Way back when I was a wee lad in high school, I took me a mythology course. Already having been introduced to the likes of Zeus and Thor thanks to my comic book habit, I was pleasantly surprised by how different the mythological gods where from their comic counterparts. But there’s so much more to mythology than the gods. Heroes like Aeneas and Bellerophone creatures like Cerberus wondrous beings like the Dryads, the stories are replete with marvels. This book is a re-imagining of the marvels that were created millennia ago.
The Son of Netpune is the second book in Riordan’s third saga. The aforementioned son you may have already heard of, since he’s a movie star: Percy Jackson. You needn’t read the original Percy Jackson saga to enjoy this book, though it would give you a better understanding of some of the characters the story shows you. But you should read the first book in this saga, The Lost Hero, before reading this one. You’d be a tad lost without doing so. This story continues the explanation of how Roman gods are Greek gods with personalities changed to compensate for the difference between Roman and Greek cultures.
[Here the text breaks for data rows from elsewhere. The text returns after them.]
Lemma timer2_inv : tinv timer2 [0x1000; 0x1020] {[0x1020; 0x1000]}.
Proof.
  assert (H1 : tinv timer1 [0x1000] {[0x1000]}).
  { replace {[0x1000]} with ({[0x1000]} ∪ ∅ : gset Z) by set_solver.
    by apply (create_inv timer0 [] ∅ 3 5 (-1) 0x20 0x1000 timer0_inv). }
  pose proof (create_inv timer1 _ _ 2 8 1 0x21 0x1020 H1) as H2.
  assert (Hl : insert_before (nodes timer2) 0x1020 (filter (λ a, a ≠ 0x1020) [0x1000])
    = [0x1000; 0x1020]) by (vm_compute; reflexivity).
  unfold timer2 in Hl |- *. rewrite Hl in H2. apply H2; vm_compute; congruence.
Qed.

Lemma at_tick_inv st l S t : tinv st l S → tinv (at_tick st t) l S.
Proof. intros [H1 H2 H3 H4 H5]. by split. Qed.

Lemma vsftimer_interface_witness :
  tinv timer2 [0x1000; 0x1020] {[0x1020; 0x1000]} ∧
  ∃ st' S', vsftimer_clean_sm timer2 3 = Some st' ∧ tinv st' [0x1020] S'.
Proof.
  split; [exact timer2_inv|].
  destruct (vsftimer_interface timer2 _ _ timer2_inv) as (_ & _ & _ & _ & H).
  destruct (H 3) as (st' & S' & H1 & H2 & _); [discriminate|].
  exists st', S'. split; [exact H1|].
  assert (Hl : filter (λ a, ¬ owned timer2 3 a) [0x1000; 0x1020] = [0x1020])
    by (vm_compute; reflexivity).
  rewrite Hl in H2. exact H2.
Defined.

Lemma vsftimer_handler_fires_witness :
  ∃ st' l' S', vsftimer_init_handler demo_notify 2 (at_tick timer2 16) VSFSM_EVT_TIMER = Some st' ∧
    tinv st' l' S' ∧ key (nodes st') 0x1000 = 21.
Proof.
  assert (Hf : filter (due (at_tick timer2 16) 16) [0x1000; 0x1020] = [0x1000])
    by (vm_compute; reflexivity).
  destruct (vsftimer_handler_fires demo_notify post_note (at_tick timer2 16) [0x1000; 0x1020]
    {[0x1020; 0x1000]}) as (st' & l' & S' & H1 & H2 & _).
  - reflexivity.
  - exact (at_tick_inv _ _ _ _ timer2_inv).
  - simpl. lia.
  - intros a Ha Hd. assert (Ha' : a ∈ filter (due (at_tick timer2 16) 16) [0x1000; 0x1020])
      by (apply list_elem_of_filter; split; [exact Hd|exact Ha]).
    rewrite Hf in Ha'. apply list_elem_of_singleton in Ha' as ->. intros _.
    vm_compute. split; reflexivity.
  - exists st', l', S'. change (now (at_tick timer2 16)) with 16 in H1, H2. rewrite Hf in H1.
    split; [exact H1|]. split; [exact (af_inv _ _ _ _ _ _ _ _ H2)|].
    rewrite (af_keys _ _ _ _ _ _ _ _ H2), decide_True; [vm_compute; reflexivity|].
    split; [apply list_elem_of_here|]. split; vm_compute; congruence.
Defined.

(** The same timers near the end of the tick range. *)
Definition timer_late : tstate vsfpool_t world := at_tick timer2 4294967293.

Lemma vsftimer_wrap_hangs_witness :
  is_Some (fire_n demo_notify 5 timer_late) ∧
  vsftimer_init_handler demo_notify 5 timer_late VSFSM_EVT_TIMER = None.
Proof.
  refine (vsftimer_wrap_hangs demo_notify post_note timer_late [0x1000; 0x1020] {[0x1020; 0x1000]}
            0x1000 _ _ _ _ _ _ _ _ 5%nat).
  - reflexivity.
  - exact (at_tick_inv _ _ _ _ timer2_inv).
  - apply list_elem_of_here.
  - vm_compute. congruence.
  - vm_compute. reflexivity.
  - vm_compute. split; congruence.
  - vm_compute. split; congruence.
  - vm_compute. congruence.
Defined.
It’s fun to hear one man’s take on that.
As for the plot of this book: Percy has amnesia and stumbles his demigod butt into a Roman camp. ‘Tis a good thing that he doesn’t remember he is a Greek demigod, for the Greek and Romans don’t play well together. Bit since he doesn’t remember who he is, he’s allowed to go on a quest with two downtrodden Roman demigods. What’s the quest you ask? Why to free Thanatos from the clutches of a giant who happens to be the son of Gaea. Oh, and for the uninitiated, Thanatos is the Roman god of death (not to be confused with Pluto the Lord of the underworld) and Gaea is none other than Mother Earth. That’s right, Death is a good guy and Mother Earth is a bad gal. Interesting twist, eh?
All sorts of fantastical things happen along the way and since it is a kids book, it happens quickly. If you’re looking for a fast-paced, fun read, this is a book for you. Don’t underestimate it based on it being a kids book either. It’s got surprising depth to it.